Excerpts from a dataset:
Content starts

(* ===== verification/Prelude.v ===== *)
(** * A verification development for [projeto_renomear_arquivos.py]

    The program ([src/projeto_renomear_arquivos.py], one Python file) renames
    the files of one folder after the rows of an Excel sheet: the stem of each
    file (its name without extension, stripped) is looked up as a process
    number in the sheet, and the file is renamed to
    ["{processo} - {advogado} - {cliente} X {adverso}{extensao}"], cleaned of
    the characters Windows refuses in file names and of runs of whitespace.
    A rename that fails with an [OSError] is retried a bounded number of times
    with a sleep between attempts; counters of renamed, unmatched and failed
    files are printed at the end.

    ** Parts of the program and where they are modelled

    - [Prelude] (this file): the state/exception monad in which the Python
      function is written ([stexc], notation [x <- m ;; k] in [py_scope]),
      its laws in the rewrite base [py_rw], the tactics [py_run] and
      [case_test], list lemmas shared by the components.
    - [PyStr]: the Python string operations the program uses, on
      [pystr = list ascii] (a Python [str] whose code points are below 256):
      [str.isspace], [str.strip], [str.split()], ['sep'.join],
      [str.replace(c, '')], [os.path.splitext] and [os.path.join] of
      [ntpath] (the program runs on Windows), [str] of an integer.
    - [Config]: the constants of lines 6-25 and the parameters of
      [renomear_arquivos_por_planilha] as the record [config].
    - [Table] (Table Loader, lines 75-99): cells (str, int, NaN), sheets,
      [pd.read_excel] with [usecols] ([ler_aba]), [dropna],
      [duplicated().any()], [drop_duplicates(keep='first')],
      [set_index(...).to_dict('index')].
    - [Naming] (Filename Synthesizer, lines 129-147): the fields, the
      f-string, the removal of the nine characters, the whitespace collapse.
    - [World]: the world the program acts on (file system as a [gmap] from
      path to node, a lock oracle telling when another process holds a
      file open, a clock, the trace of [os.rename]/[time.sleep] calls, the
      printed messages) and its actions, with Windows [os.rename] semantics
      (no replacement of an existing target); the effect predicates
      [preserva_fs] and [levanta_so] with the hint base [efeitos].
    - [Retry] (Rename Executor, lines 156-172): the attempts loop and the
      check of line 171.
    - [Renamer] (lines 116-175): one file, and the loop over the folder.
    - [Refinamento]: the contract of spec section 4.4 as a step relation
      ([Spec.passo], [Spec.execucao]) and the simulation showing the loop
      refines it.
    - [Main] (lines 28-202 and 247-269): the spreadsheet and folder checks,
      the body of the [try], the handler chosen for each exception class,
      the validation loop of the [__main__] block and [main] itself.
    - [Conserva]: the invariant that no run loses or overwrites a file.

    Components interact through the monad: each Python call is a
    computation [PyM A] on the world, and the functions compose them with
    [bind] and [catch] as the code sequences them and nests [try].

    ** Theorems
    - PyStr: [os.path.splitext] cuts at the last dot after the last
      separator.
    - Naming: a new name has none of the characters the specification
      forbids (a list of its own, [proibidos]), normalized spacing, keeps
      exactly the other characters, always differs from the old name (so
      line 151 is dead); the nine replaces are one filter.
    - Table: lines 83-99 never raise, the table holds the first row of each
      process number, the duplicated-test is an optimisation of
      [drop_duplicates], every entry has the three columns.
    - Retry: 1 to [max_tentativas] renames; a file held open is tried
      exactly [max_tentativas] times and counted twice as an error; a file
      released in time is renamed; a negative delay aborts with ValueError.
    - Renamer/Refinamento: the loop always returns and refines the contract
      with twice its error count; unmatched files stay; a sheet whose
      process numbers are numbers renames nothing.
    - Main: every exception is handled, and an [OSError] that reaches a
      handler was raised before any rename (rename failures stay local); a
      missing spreadsheet or column ends in the expected handler (the
      column in the [ValueError] handler, not the [KeyError] one); the
      validation loop terminates at the first directory or with EOFError;
      [main] never reports NotADirectoryError.
    - Conserva: the entries of the file system are conserved by [main].

    ** Bounds and fuel
    Every loop of the program is a structural recursion over a finite
    list (the attempts [range(1, max_tentativas + 1)], the files of the
    folder, the lines the user types), so no fuel is needed.  [time.sleep]
    and the clock use [Z]; counters use [nat], as Python ints do not wrap.

    ** Not modelled
    The xlsx format and pandas' parsing (a workbook is given as its
    sheets), pandas' type inference beyond the three cell kinds, the text
    of the printed messages (a message is a constructor with its data),
    Windows' case-insensitive path comparison and path normalisation,
    directory listing order (the model lists in map order), and
    interruptions such as KeyboardInterrupt.  The test set-up of lines
    206-245 is commented out in the source and never runs; it is not
    modelled.  Windows rename failures other than a missing source, a file
    held open and an existing target (path length, reserved names, case
    collisions) are not modelled.
*)

From stdpp Require Import base list.
From Stdlib Require Import ZArith Lia.

(** ** A state and exception monad

    A Python function that reads and changes the world and may raise is
    modelled as a function from the world to a result (an exception of type
    [E] or a value) and the world after it. *)

Definition stexc (S E A : Type) : Type := S -> (E + A) * S.

Section StExc.
Context {S E : Type}.

Definition ret {A} (a : A) : stexc S E A := fun s => (inr a, s).

Definition bind {A B} (m : stexc S E A) (k : A -> stexc S E B) : stexc S E B :=
    fun s => match m s with
             | (inr a, s') => k a s'
             | (inl e, s') => (inl e, s')
             end.

Definition raise {A} (e : E) : stexc S E A := fun s => (inl e, s).

Definition get : stexc S E S := fun s => (inr s, s).

Definition modify (f : S -> S) : stexc S E unit := fun s => (inr tt, f s).

  (** [try: m except: h]: the handler sees the exception and the world as
      it was when the exception was raised. *)
Definition catch {A} (m : stexc S E A) (h : E -> stexc S E A) : stexc S E A :=
    fun s => match m s with
             | (inl e, s') => h e s'
             | r => r
             end.

Lemma bind_ret_l {A B} (a : A) (k : A -> stexc S E B) s :
    bind (ret a) k s = k a s.
  Proof. reflexivity. Qed.

Lemma bind_raise {A B} (e : E) (k : A -> stexc S E B) s :
    bind (raise e) k s = (inl e, s).
  Proof. reflexivity. Qed.

Lemma bind_assoc {A B C} (m : stexc S E A) (k : A -> stexc S E B)
        (k' : B -> stexc S E C) s :
    bind (bind m k) k' s = bind m (fun a => bind (k a) k') s.
  Proof. unfold bind. by destruct (m s) as [[e|a] s']. Qed.

Lemma bind_inr {A B} (m : stexc S E A) (k : A -> stexc S E B) s a s' :
    m s = (inr a, s') -> bind m k s = k a s'.
  Proof. unfold bind. by intros ->. Qed.

Lemma bind_inl {A B} (m : stexc S E A) (k : A -> stexc S E B) s e s' :
    m s = (inl e, s') -> bind m k s = (inl e, s').
  Proof. unfold bind. by intros ->. Qed.

Lemma catch_inr {A} (m : stexc S E A) h s a s' :
    m s = (inr a, s') -> catch m h s = (inr a, s').
  Proof. unfold catch. by intros ->. Qed.

Lemma catch_inl {A} (m : stexc S E A) h s e s' :
    m s = (inl e, s') -> catch m h s = h e s'.
  Proof. unfold catch. by intros ->. Qed.
End StExc.

Arguments stexc : clear implicits.

Declare Scope py_scope.
Delimit Scope py_scope with py.
Notation "x <- m ;; k" := (bind m (fun x => k))
  (at level 100, m at next level, right associativity) : py_scope.
Notation "m ;;; k" := (bind m (fun _ => k))
  (at level 100, right associativity) : py_scope.

Create HintDb py.
Create Rewrite HintDb py_rw.
#[export] Hint Rewrite @bind_ret_l @bind_raise @bind_assoc : py_rw.

(** [py_run] pushes a computation through its binds as far as the world and
    the branches allow. *)
Ltac py_run :=
  repeat (autorewrite with py_rw; cbn [fst snd]);
  try (unfold ret, raise, get, modify; cbn [fst snd]).

(** Case analysis on the first [if] or [match] on a boolean test of the goal,
    remembering the test. *)
Ltac case_test :=
  match goal with
  | |- context [if ?b then _ else _] => let E := fresh "E" in destruct b eqn:E
  end.

(** ** Shared facts on lists and naturals *)

Lemma length_filter_le {A} (p : A -> bool) (l : list A) :
  length (List.filter p l) <= length l.
Proof. induction l as [|x l IH]; simpl; [lia|]. destruct (p x); simpl; lia. Qed.

Lemma filter_filter_andb {A} (p q : A -> bool) (l : list A) :
  List.filter p (List.filter q l) = List.filter (fun x => q x && p x) l.
Proof.
  induction l as [|x l IH]; simpl; [done|].
  destruct (q x); simpl; [destruct (p x); simpl|]; by rewrite ?IH.
Qed.

(** Filtering first by a weaker test changes nothing. *)
Lemma filter_filter_weaker {A} (p q : A -> bool) (l : list A) :
  (forall x, p x = true -> q x = true) ->
  List.filter p (List.filter q l) = List.filter p l.
Proof.
  intros Hpq. rewrite filter_filter_andb. apply filter_ext. intros x.
  specialize (Hpq x). destruct (p x), (q x); naive_solver.
Qed.

#[export] Hint Resolve length_filter_le : py.
(* ===== verification/Naming.v ===== *)
(** * The filename synthesizer

    Lines 129-147 of [src/projeto_renomear_arquivos.py]: the three fields of
    the matched row ([campo], line 133-135: [str(dados.get(col, padrao))
    .strip()]), the f-string of line 138 ([nome_bruto]), the removal of the
    nine characters Windows refuses in a file name (backslash, slash, bar,
    colon, star, question mark, double quote, less, greater) one after the other (lines 142-144,
    [limpar_invalidos]) and the collapse of whitespace of line 147
    ([colapsar_espacos]); [novo_nome_arquivo] composes them.

    Theorems: the cleaned name has none of the nine characters and normalized
    spacing; the character loop is the one-pass filter; the cleaning keeps
    every other non-space character in order; the new name always differs
    from the file's name (it has two more dashes). *)

From S2P Require Import Prelude.
From S2P Require Import PyStr.
From S2P Require Import Config.
From S2P Require Import Table.
From stdpp Require Import base list gmap strings.
From Stdlib Require Import Ascii String ZArith Lia.

(** ** Definitions *)

(** [str(dados.get(col, padrao)).strip()] *)
Definition campo (dados : row) (col padrao : pystr) : pystr :=
  strip (match dados !! col with
         | Some v => str_cell v
         | None => padrao
         end).

Definition ADVOGADO_NAO_INFO : pystr := lit "ADVOGADO_NAO_INFO".
Definition CLIENTE_NAO_INFO : pystr := lit "CLIENTE_NAO_INFO".
Definition ADVERSO_NAO_INFO : pystr := lit "ADVERSO_NAO_INFO".

(** [f"{numero} - {advogado} - {cliente} X {adversa}{extensao}"] *)
Definition nome_bruto (numero advogado cliente adversa extensao : pystr) : pystr :=
  numero ++ lit " - " ++ advogado ++ lit " - " ++ cliente ++ lit " X " ++
  adversa ++ extensao.

(** The raw string of line 142, in its order: backslash, slash, bar, colon,
    star, question mark, double quote (U+0022, written by its code), less,
    greater. *)
Definition caracteres_invalidos : list ascii :=
  ["\"; "/"; "|"; ":"; "*"; "?"; "034"; "<"; ">"]%char.

(** [for char in caracteres_invalidos: novo = novo.replace(char, '')] *)
Definition limpar_invalidos (nome : pystr) : pystr :=
  fold_left replace_empty caracteres_invalidos nome.

(** [' '.join(novo.split()).strip()] *)
Definition colapsar_espacos (nome : pystr) : pystr :=
  strip (join_with [" "%char] (split_ws nome)).

(** The new name of the file whose stripped stem is [numero] and whose
    extension is [extensao], for the row [dados] of the table. *)
Definition novo_nome_arquivo (cfg : config) (numero : pystr) (dados : row)
    (extensao : pystr) : pystr :=
  let nome_advogado := campo dados (coluna_advogado_planilha cfg) ADVOGADO_NAO_INFO in
  let nome_cliente := campo dados (coluna_cliente_planilha cfg) CLIENTE_NAO_INFO in
  let parte_adversa := campo dados (coluna_parte_adversa_planilha cfg) ADVERSO_NAO_INFO in
  colapsar_espacos (limpar_invalidos
    (nome_bruto numero nome_advogado nome_cliente parte_adversa extensao)).

(** The characters section 4.3 of the specification forbids in a file
    name, in the order it lists them; a name is acceptable when all its
    characters are [valido]. *)
Definition proibidos : list ascii := ["\"; "/"; "|"; ":"; "*"; "?"; "034"; "<"; ">"]%char.

Definition valido (c : ascii) : bool := negb (bool_decide (c ∈ proibidos)).

(** Number of dashes of a string. *)
Definition tracos (s : pystr) : nat := List.length (List.filter (fun c => Ascii.eqb c "-") s).

(** ** The character loop is one filter *)

(** The raw string of line 142 holds exactly the characters the
    specification forbids. *)
Lemma invalidos_proibidos c : c ∈ caracteres_invalidos <-> c ∈ proibidos.
Proof. rewrite !list_elem_of_In. simpl. tauto. Qed.

Lemma limpar_invalidos_proibidos (nome : pystr) :
  limpar_invalidos nome = List.filter valido nome.
Proof.
  unfold limpar_invalidos. rewrite fold_replace_empty. apply filter_ext. intros c.
  unfold valido. by rewrite (bool_decide_ext _ _ (invalidos_proibidos c)).
Qed.

(** C15: the nine [replace] calls of lines 143-144 remove exactly the characters
    of [caracteres_invalidos], which are those the specification forbids,
    and keep the others in order. *)
Theorem limpar_invalidos_filtro (nome : pystr) :
  limpar_invalidos nome = List.filter valido nome.
Proof. apply limpar_invalidos_proibidos. Qed.

(** ** Whitespace collapse *)

(** The final [.strip()] of line 147 never changes anything. *)
Lemma colapsar_sem_strip s :
  colapsar_espacos s = join_with [" "%char] (split_ws s).
Proof.
  unfold colapsar_espacos. destruct (split_ws s) as [|w ws] eqn:E; [done|].
  destruct (join_words_shape (w :: ws)) as ([x [Hx Hx']] & [y [Hy Hy']] & _);
    [rewrite <- E; apply split_ws_words|done|].
  apply strip_clean; [by eapply starts_clean_head|by eapply ends_clean_last].
Qed.

Lemma colapsar_normalizado s : normalized (colapsar_espacos s) = true.
Proof.
  rewrite colapsar_sem_strip. destruct (split_ws s) as [|w ws] eqn:E; [done|].
  destruct (join_words_shape (w :: ws)) as ([x [Hx Hx']] & [y [Hy Hy']] & Hrun & Hpl);
    [rewrite <- E; apply split_ws_words|done|].
  unfold normalized. rewrite (starts_clean_head _ x), (ends_clean_last _ y), Hrun, Hpl by done.
  done.
Qed.

Lemma valido_not_space c : valido c = true -> c ∈ proibidos -> False.
Proof. unfold valido. case_bool_decide; done. Qed.

Lemma invalido_not_space c : c ∈ proibidos -> not_space c = true.
Proof. intros H. repeat (inversion H as [|? ? ? H']; subst; [done|]; clear H; rename H' into H). inversion H. Qed.

Lemma space_valido c : not_space c = false -> valido c = true.
Proof.
  unfold not_space, is_space. case_bool_decide as H; [|done]. intros _.
  repeat (inversion H as [|? ? ? H']; subst; [done|]; clear H; rename H' into H).
  inversion H.
Qed.

(** Collapsing keeps each non-space character. *)
Lemma In_colapsar c s : In c (colapsar_espacos s) -> not_space c = true -> In c s.
Proof.
  intros Hc Hs. assert (H : In c (List.filter not_space s)).
  { unfold colapsar_espacos in Hc. rewrite <- (filter_space_free not_space s) by done.
    by apply filter_In. }
  by apply filter_In in H as [? _].
Qed.

(** ** Dashes *)

Lemma tracos_app a b : tracos (a ++ b) = tracos a + tracos b.
Proof. unfold tracos. by rewrite List.filter_app, length_app. Qed.

Lemma tracos_filter (p : ascii -> bool) s : p "-"%char = true -> tracos (List.filter p s) = tracos s.
Proof.
  intros Hp. unfold tracos. f_equal. apply filter_filter_weaker.
  intros c Hc. by destruct (Ascii.eqb_spec c "-"); subst.
Qed.

Lemma tracos_strip s : tracos (strip s) = tracos s.
Proof.
  rewrite <- (tracos_filter not_space (strip s)), <- (tracos_filter not_space s) by done.
  by rewrite filter_strip.
Qed.

Lemma tracos_colapsar s : tracos (colapsar_espacos s) = tracos s.
Proof.
  unfold tracos, colapsar_espacos. f_equal. apply filter_space_free.
  intros c Hc. by destruct (Ascii.eqb_spec c "-"); subst.
Qed.

Lemma tracos_novo_nome cfg numero dados extensao :
  tracos (novo_nome_arquivo cfg numero dados extensao) =
  tracos numero + 2
  + tracos (campo dados (coluna_advogado_planilha cfg) ADVOGADO_NAO_INFO)
  + tracos (campo dados (coluna_cliente_planilha cfg) CLIENTE_NAO_INFO)
  + tracos (campo dados (coluna_parte_adversa_planilha cfg) ADVERSO_NAO_INFO)
  + tracos extensao.
Proof.
  unfold novo_nome_arquivo. rewrite tracos_colapsar, limpar_invalidos_proibidos, tracos_filter by done.
  unfold nome_bruto. rewrite !tracos_app. cbn. lia.
Qed.

(** The name synthesized for a file has at least two dashes more than the
    file's name. *)
Lemma tracos_novo_nome_arquivo cfg nome dados :
  tracos nome + 2 <=
  tracos (novo_nome_arquivo cfg (strip (splitext nome).1) dados (splitext nome).2).
Proof.
  pose proof (splitext_app nome) as Happ.
  destruct (splitext nome) as [base ext]. simpl in *.
  rewrite tracos_novo_nome, tracos_strip, <- Happ, tracos_app. lia.
Qed.

(** ** Properties of the synthesized name *)

(** C5: every character of a synthesized name is allowed in a Windows file
    name: none of the nine characters the specification forbids survives. *)
Theorem novo_nome_sem_invalidos cfg numero dados extensao :
  Forall (fun c => valido c = true) (novo_nome_arquivo cfg numero dados extensao).
Proof.
  apply List.Forall_forall. intros c Hc.
  destruct (not_space c) eqn:Hs; [|by apply space_valido].
  apply In_colapsar in Hc; [|done].
  rewrite limpar_invalidos_proibidos in Hc. by apply filter_In in Hc as [_ ?].
Qed.

(** C6: a synthesized name neither starts nor ends with whitespace, has no two
    whitespace characters in a row, and its only whitespace is the plain
    space. *)
Theorem novo_nome_normalizado cfg numero dados extensao :
  normalized (novo_nome_arquivo cfg numero dados extensao) = true.
Proof. apply colapsar_normalizado. Qed.

(** C22: the cleaning of lines 142-147 keeps, in order, exactly the
    characters of the f-string that are neither whitespace nor one of the
    nine: the non-space characters of the new name are those. *)
Theorem novo_nome_caracteres cfg numero dados extensao :
  let nome_advogado := campo dados (coluna_advogado_planilha cfg) ADVOGADO_NAO_INFO in
  let nome_cliente := campo dados (coluna_cliente_planilha cfg) CLIENTE_NAO_INFO in
  let parte_adversa := campo dados (coluna_parte_adversa_planilha cfg) ADVERSO_NAO_INFO in
  List.filter not_space (novo_nome_arquivo cfg numero dados extensao) =
  List.filter (fun c => valido c && not_space c)
    (nome_bruto numero nome_advogado nome_cliente parte_adversa extensao).
Proof.
  cbv zeta. unfold novo_nome_arquivo, colapsar_espacos.
  by rewrite filter_space_free, limpar_invalidos_proibidos, filter_filter_andb.
Qed.

(** C9: the synthesized name of a file is never the file's own name: it has
    two dashes more than the name it was built from (the two [" - "] of the
    f-string; dashes survive the cleaning and [strip] removes none).  So the
    [caminho_arquivo_antigo == caminho_arquivo_novo] branch of line 151 can
    never be taken. *)
Theorem novo_nome_difere cfg nome dados :
  novo_nome_arquivo cfg (strip (splitext nome).1) dados (splitext nome).2 <> nome.
Proof.
  intros Heq. pose proof (tracos_novo_nome_arquivo cfg nome dados) as H.
  rewrite Heq in H. lia.
Qed.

Content ends

> _PROBLEM DESCRIPTION_
Every line above from the line with "From stdpp Require Import base list gmap" to the line with "(** The raw string of line 142, in", both included, must be reproduced exactly, and no other line may appear.

> _OUTPUT FOR THIS TASK_
From stdpp Require Import base list gmap strings.
From Stdlib Require Import Ascii String ZArith Lia.

(** ** Definitions *)

(** [str(dados.get(col, padrao)).strip()] *)
Definition campo (dados : row) (col padrao : pystr) : pystr :=
  strip (match dados !! col with
         | Some v => str_cell v
         | None => padrao
         end).

Definition ADVOGADO_NAO_INFO : pystr := lit "ADVOGADO_NAO_INFO".
Definition CLIENTE_NAO_INFO : pystr := lit "CLIENTE_NAO_INFO".
Definition ADVERSO_NAO_INFO : pystr := lit "ADVERSO_NAO_INFO".

(** [f"{numero} - {advogado} - {cliente} X {adversa}{extensao}"] *)
Definition nome_bruto (numero advogado cliente adversa extensao : pystr) : pystr :=
  numero ++ lit " - " ++ advogado ++ lit " - " ++ cliente ++ lit " X " ++
  adversa ++ extensao.

(** The raw string of line 142, in its order: backslash, slash, bar, colon,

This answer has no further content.